(Input data)
%%

(* ===== verification/AuthAuthority.v ===== *)
(** * On whose authority the service changes data

    The data of a user changes only by requests signed with the key of the user's
    client; a username that has not expired changes only by requests signed with its
    key. *)

From S2P Require Import Prelude Aead Signatures Messages Grpc PgTask RateLimiter Credentials.
From S2P Require Import ConnectionPackages AuthDb AuthTokens AuthUsers AuthNames AuthGrpc.
From S2P Require Import AuthDbCorrect AuthTokensCorrect AuthEffects AuthOps AuthCorrect AuthCharges.
From S2P Require Import AuthAllowance.

Set Warnings "-clear-no-such-hyp".

Section Authority.
Context `{Oracles} `{PrivacyPass} `{Calendar} `{Argon2} `{Semver}.
Context `{Sha256} `{SignatureScheme} `{CredentialCodecs}.
Context `{!TlsCodec ConnectionPackageV1Payload} `{!TlsCodec ConnectionPackagePayload}.
Context `{!VerifiableRequest DeleteUserPayload} `{!VerifiableRequest PublishConnectionPackagesPayload}
  `{!VerifiableRequest StageUserProfilePayload} `{!VerifiableRequest MergeUserProfilePayload}
  `{!VerifiableRequest IssueTokensPayload} `{!VerifiableRequest ReportSpamPayload}
  `{!VerifiableRequest CreateUsernamePayload} `{!VerifiableRequest DeleteUsernamePayload}
  `{!VerifiableRequest RefreshUsernamePayload} `{!VerifiableRequest InitListenUsernamePayload}.
Context `{!PrivacyPassLaws}.
Context (config : AsConfig).

(** ** Users *)

(** The key of the credential that is stored for a user. *)
Definition client_key (u : UserId) (d : AsDb) : option bytes :=
  r ← client_row u d; c ← into_client_credential (row_credential r) u; Some (cc_verifying_key c).

(** A request of a user with a valid signature. *)
Definition signed_by_user {P} `{!VerifiableRequest P} `{!WithUserId P} (r : SignedRequest P) (u : UserId)
    (key : bytes) : Prop :=
  exists p, sr_payload r = Some p /\ user_id_proto p = FieldValue u /\
    signature_valid p (default [] (sr_signature r)) key = true.
Definition user_request (o : AsOp) (u : UserId) (key : bytes) : Prop :=
  match o with
  | OpDeleteUser r => signed_by_user r u key
  | OpStageProfile r => signed_by_user r u key
  | OpMergeProfile r => signed_by_user r u key
  | OpIssueTokens r => signed_by_user r u key
  | _ => False
  end.

(** The record of a user, the client and the allowances are as before. *)
Definition user_untouched (u : UserId) (d d' : AsDb) : Prop :=
  users d' !! u = users d !! u /\
  (forall r, client_row u d = Some r -> client_row u d' = Some r) /\
  forall op, allowances d' !! (u, op) = allowances d !! (u, op).

Lemma load_client_key_Ok u w key w' : load_client_key u w = (Ok key, w') -> client_key u (adb w) = Some key.
Proof.
  intros Hl. unfold load_client_key in Hl. bindM Hl as o w1 E1. leafM Hl. apply ok_or_Ok in Hl as ->.
  apply map_errM_inv in E1 as (q & E1 & Hq). destruct q as [o|]; [|done]. injection Hq as <-.
  unfold load_client_verifying_key in E1. bindM E1 as rec w2 E2. injection E1 as E1 _.
  unfold client_load in E2. bindM E2 as row w3 E3. apply map_errM_inv in E3 as (q & E3 & Hq).
  destruct q as [row'|]; [|done]. injection Hq as ->. apply query_inv in E3 as (_ & _ & _ & _ & Hrow).
  destruct row' as [row|]; [|injection E2 as <- <-; done]. bindM E2 as c w4 E4. leafM E4. inv_ok.
  injection E2 as <- <-. unfold client_key. rewrite <- Hrow. cbn. rewrite E4. cbn. by cbn in E1.
Qed.
Lemma verify_user_signed {P} `{!VerifiableRequest P} `{!WithUserId P} (r : SignedRequest P) w u p w' :
  verify_user_auth r w = (Ok (u, p), w') -> exists key, client_key u (adb w) = Some key /\ signed_by_user r u key.
Proof.
  intros Hv. pose proof (user_auth_Ok _ _ _ _ _ Hv) as [Hp Hu]. unfold verify_user_auth in Hv.
  bindM Hv as u' w1 E1. apply fail_with_state in E1 as [_ ->]. bindM Hv as key w2 E2. bindM Hv as p' w3 E3.
  apply fail_with_state in E3 as [E3 ->]. injection Hv as -> -> ->.
  apply load_client_key_Ok in E2. exists key. split; [done|]. apply verify_request_Ok in E3 as [_ E3]. by exists p.
Qed.

Lemma effect_untouched l d d' u : effect l d d' -> is_Some (users d !! u) ->
  l <> LUserProfile u -> l <> LUserDelete u -> (forall op, l <> LAllowance u op) -> user_untouched u d d'.
Proof.
  intros He Hs H1' H2' H3'. destruct He; try (by split_and!).
  - split_and!; [|done|done]. unfold users. cbn. rewrite lookup_insert_ne; [done|]. intros ->.
    destruct Hs. congruence.
  - split_and!; [|done|done]. unfold users. cbn. by rewrite lookup_insert_ne by congruence.
  - unfold delete_user_rows. destruct (as_user_record _ !! u0) eqn:Eu; [|by split_and!].
    assert (u0 <> u) as Hne by congruence. split_and!.
    + unfold users. cbn. by rewrite lookup_delete_ne.
    + intros r Hr. unfold client_row in *. cbn. apply bind_Some in Hr as (r0 & Hr0 & Hr).
      case_decide as Hdom; [|done]. injection Hr as ->.
      apply bind_Some. exists r. split; [|by rewrite decide_True]. apply map_lookup_filter_Some.
      split; [done|]. unfold client_of. apply bool_decide_eq_false. cbn. intros [Hid Hd]. apply Hne.
      destruct u, u0. cbn in *. congruence.
    + intros op. unfold allowances. cbn. destruct (as_token_allowance (tokens_db d) !! (u, op)) eqn:Ea.
      * apply map_lookup_filter_Some. split; [done|]. cbn. congruence.
      * apply map_lookup_filter_None. by left.
  - split_and!; [done| |done]. intros r' Hr'. unfold client_row in *. cbn.
    apply bind_Some in Hr' as (r0 & Hr0 & Hr'). fold (clients d) in Hr0.
    rewrite lookup_insert_ne; [by rewrite Hr0|]. congruence.
  - split_and!; [done|done|]. intros op'. unfold allowances. cbn. rewrite lookup_insert_ne; [done|]. intros [= -> ->].
    by eapply H3'.
  - split_and!; [done|done|]. intros op'. unfold allowances. cbn. rewrite lookup_insert_ne; [done|]. intros [= -> ->].
    by eapply H3'.
Qed.
#[export] Instance user_untouched_preorder u : PreOrder (user_untouched u).
Proof.
  split; [by intros d; split_and!|]. intros a b c (U1 & C1 & A1) (U2 & C2 & A2).
  split_and!; [congruence|auto|]. intros op. by rewrite A2.
Qed.
Lemma reach_untouched L d d' u : reach L d d' -> is_Some (users d !! u) ->
  ~ L (LUserProfile u) -> ~ L (LUserDelete u) -> (forall op, ~ L (LAllowance u op)) -> user_untouched u d d'.
Proof.
  intros Hr Hs H1' H2' H3'. induction Hr as [|x y z (l & Hl & He) _ IH]; [done|].
  assert (user_untouched u x y) as Hxy.
  { eapply effect_untouched; [exact He|done|congruence|congruence|]. intros op ->. by eapply H3'. }
  etrans; [exact Hxy|]. apply IH. by rewrite (proj1 Hxy).
Qed.

(** A handler that starts with the authentication of a user. *)
Lemma user_handler {P A} `{!VerifiableRequest P} `{!WithUserId P} (r : SignedRequest P)
    (f : UserId * P -> M AsWorld Failure A) o u w :
  as_run config o = void (x ← verify_user_auth r; f x) -> as_txn w = NoTxn -> is_Some (users (adb w) !! u) ->
  (forall u', ~ names_user r u' -> ~ allowed config o (LUserProfile u') /\ ~ allowed config o (LUserDelete u') /\
     forall op, ~ allowed config o (LAllowance u' op)) ->
  user_untouched u (adb w) (adb (as_run config o w).2) \/
  exists key, client_key u (adb w) = Some key /\ signed_by_user r u key.
Proof.
  intros Ho Hw Hs Hl. destruct (as_run_reach config o w Hw) as (_ & Hr & _).
  destruct (as_run config o w) as [q w'] eqn:E. cbn [snd] in *. rewrite Ho in E. apply void_inv in E as (x & E & _).
  stepM E as y w1 E1. destruct (tops_eq_state _ _ _ _ (keeps_eq_user_auth r) Hw E1) as (Hd & _ & _).
  destruct y as [[u' p]|e]; [|destruct E as [-> ->]; left; by rewrite Hd].
  destruct (decide (u' = u)) as [->|Hne]; [right; by eapply verify_user_signed|left].
  destruct (Hl u) as (L1 & L2 & L3).
  { intros (p' & Hp' & Hu'). apply user_auth_Ok in E1 as [Hp Hu]. congruence. }
  by eapply reach_untouched.
Qed.

(** C14. The record, the client and the allowances of a user stay as they are under
    every operation, except a request that names the user and is signed under the
    key of the stored client credential. *)
Theorem user_data_authentic o w u : as_txn w = NoTxn -> is_Some (users (adb w) !! u) ->
  user_untouched u (adb w) (adb (as_run config o w).2) \/
  exists key, client_key u (adb w) = Some key /\ user_request o u key.
Proof.
  intros Hw Hs. destruct (as_run_reach config o w Hw) as (_ & Hr & _).
  destruct o; try (left; eapply reach_untouched; [exact Hr|done|..]; cbn; intros; repeat case_match; naive_solver).
  - eapply (user_handler r); [reflexivity|done|done|]. cbn. naive_solver.
  - eapply (user_handler r); [reflexivity|done|done|]. cbn. naive_solver.
  - eapply (user_handler r); [reflexivity|done|done|]. cbn. naive_solver.
  - eapply (user_handler r); [reflexivity|done|done|]. cbn. naive_solver.
Qed.

End Authority.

%%

(Task directions)
From the first line of the data above to the line containing "From S2P Require Import ConnectionPackages", repeat everything exactly and add nothing.

(Written solution)
(* ===== verification/AuthAuthority.v ===== *)
(** * On whose authority the service changes data

    The data of a user changes only by requests signed with the key of the user's
    client; a username that has not expired changes only by requests signed with its
    key. *)

From S2P Require Import Prelude Aead Signatures Messages Grpc PgTask RateLimiter Credentials.
From S2P Require Import ConnectionPackages AuthDb AuthTokens AuthUsers AuthNames AuthGrpc.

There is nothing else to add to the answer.